I am writing a server application that will receive data from multiple TCP connections. We would like to be able to scale to ~200 connections. The first algorithm I wrote for this is as follows:
while (keepListening)
{
foreach (TcpClient client in clientList)
{
if (!client.Connected)
{
client.Close();
deleteList.Add(client);
continue;
}
int dataAvail = client.Available;
if (dataAvail > 0)
{
NetworkStream netstr = client.GetStream();
byte[] arry = new byte[dataAvail];
netstr.Read(arry, 0, dataAvail);
MemoryStream ms = new MemoryStream(arry);
try
{
CommData data = dataDeserializer.Deserialize(ms) as CommData;
beaconTable.BeaconReceived(data);
}
catch
{ }
}
}
foreach (TcpClient clientToDelete in deleteList)

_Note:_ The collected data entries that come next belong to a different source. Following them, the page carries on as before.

Lemma mpg_main_script_eq : main_script c buffer = script rounds.
Proof.
  assert (Hsim : simulation_steps c = Z.of_nat n)
    by (unfold simulation_steps, running_threads; rewrite (ma_hw ma), (ma_sw ma); lia).
  unfold main_script, script, one_iteration, terminate_threads, for_upto.
  rewrite Hsim. unfold running_threads. rewrite (ma_hw ma), (ma_sw ma), Z.add_0_l, !Nat2Z.id.
  rewrite !concat_map_const, !length_seq, !concat_replicate_one. cbn [Z.to_nat seq map concat app].
  unfold puts, answers, waits, exits, joins. rewrite Nat.sub_0_r, !concat_map_one. done.
Qed.

Lemma mpg_script_S it : script (S it) = puts 0 ++ answers ++ waits n ++ script it.
Proof. unfold script. cbn [replicate concat]. by rewrite <-!app_assoc. Qed.

Lemma answers_calls : Forall main_call answers /\ length answers = (n * units)%nat.
Proof.
  destruct perform_calls as [Hc Hl]. unfold answers. clear Hn ma. induction n as [|k [IH1 IH2]]; [done|].
  cbn [replicate concat]. split; [by apply Forall_app|]. rewrite length_app, Hl, IH2. lia.
Qed.

(** ** The invariant *)

(** A command being worked on, the calls left for it, and the actions left. *)
Definition active (t : tstate) : nat := match t with TLoop _ _ | TAck _ => 1 | _ => 0 end.
Definition left (t : tstate) : nat := match t with TLoop _ k => Z.to_nat k | _ => 0 end.
Definition weight (t : tstate) : nat :=
  match t with TLoop _ k => S (Z.to_nat k) | TAck _ => 1 | _ => 0 end.
Definition is_exited (t : tstate) : nat := match t with TExited => 1 | _ => 0 end.
Abbreviation sum f ts := (sum_list_with f ts).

clientList.Remove(clientToDelete);
deleteList.Clear();
while (connectionListener.Pending())
clientList.Add(connectionListener.AcceptTcpClient());
Thread.Sleep(20);
}
This works fine, though I found that I have to add the Thread.Sleep to slow down the loop, otherwise it takes up an entire core, no matter how many or few connections there are. I was advised that Thread.Sleep is generally considered bad, so I looked for some alternatives. In a similar question to this, I was recommended to use BeginRead and BeginAccept using WaitHandles, so I wrote up an algorithm to do the same thing using that, and came up with this:
while (keepListening)
{
int waitResult = WaitHandle.WaitAny(waitList.Select(t => t.AsyncHandle.AsyncWaitHandle).ToArray(), connectionTimeout);
if (waitResult == WaitHandle.WaitTimeout)
continue;
WaitObject waitObject = waitList[waitResult];
Type waitType = waitObject.WaitingObject.GetType();
if (waitType == typeof(TcpListener))
{
TcpClient newClient = (waitObject.WaitingObject as TcpListener).EndAcceptTcpClient(waitObject.AsyncHandle);
waitList.Remove(waitObject);
byte[] newBuffer = new byte[bufferSize];
waitList.Add(new WaitObject(newClient.GetStream().BeginRead(newBuffer, 0, bufferSize, null, null), newClient, newBuffer));
if (waitList.Count < 64)
waitList.Add(new WaitObject(connectionListener.BeginAcceptTcpClient(null, null), connectionListener, null));
else
{
connectionListener.Stop();
listening = false;
}
}
else if (waitType == typeof(TcpClient))
{
TcpClient currentClient = waitObject.WaitingObject as TcpClient;
int bytesRead = currentClient.GetStream().EndRead(waitObject.AsyncHandle);
if (bytesRead > 0)
{
MemoryStream ms = new MemoryStream(waitObject.DataBuffer, 0, bytesRead);
try
{
CommData data = dataDeserializer.Deserialize(ms) as CommData;
beaconTable.BeaconReceived(data);
}
catch
{ }
byte[] newBuffer = new byte[bufferSize];
waitList.Add(new WaitObject(currentClient.GetStream().BeginRead(newBuffer, 0, bufferSize, null, null), currentClient, newBuffer));
}
else
{
currentClient.Close();
}
waitList.Remove(waitObject);
if (!listening && waitList.Count < 64)
{
listening = true;
connectionListener.Start();
waitList.Add(new WaitObject(connectionListener.BeginAcceptTcpClient(null, null), connectionListener, null));
}
}
else
throw new ApplicationException("An unknown type ended up in the wait list somehow: " + waitType.ToString());
}
This also works fine, until I hit 64 clients. I wrote in a limit to not accept more than 64 clients because that's the maximum number of WaitHandles that WaitAny will accept. I can't see any good way around this limit, so I basically can't maintain more than 64 connections like this. The Thread.Sleep algorithm works fine with 100+ connections.
I also don't really like having to pre-allocate a receive array of arbitrary size rather than allocating it at the exact size of the received data after the data is received. And I have to give WaitAny a timeout anyways, or else it prevents the thread running this from Join-ing when I close the application if there are no connections. And it's just generally longer and more complex.
So why is Thread.Sleep the worse solution? Is there some way I can at least get the WaitAny version to handle more than 64 connections? Is there some completely different way of handling this that I'm not seeing?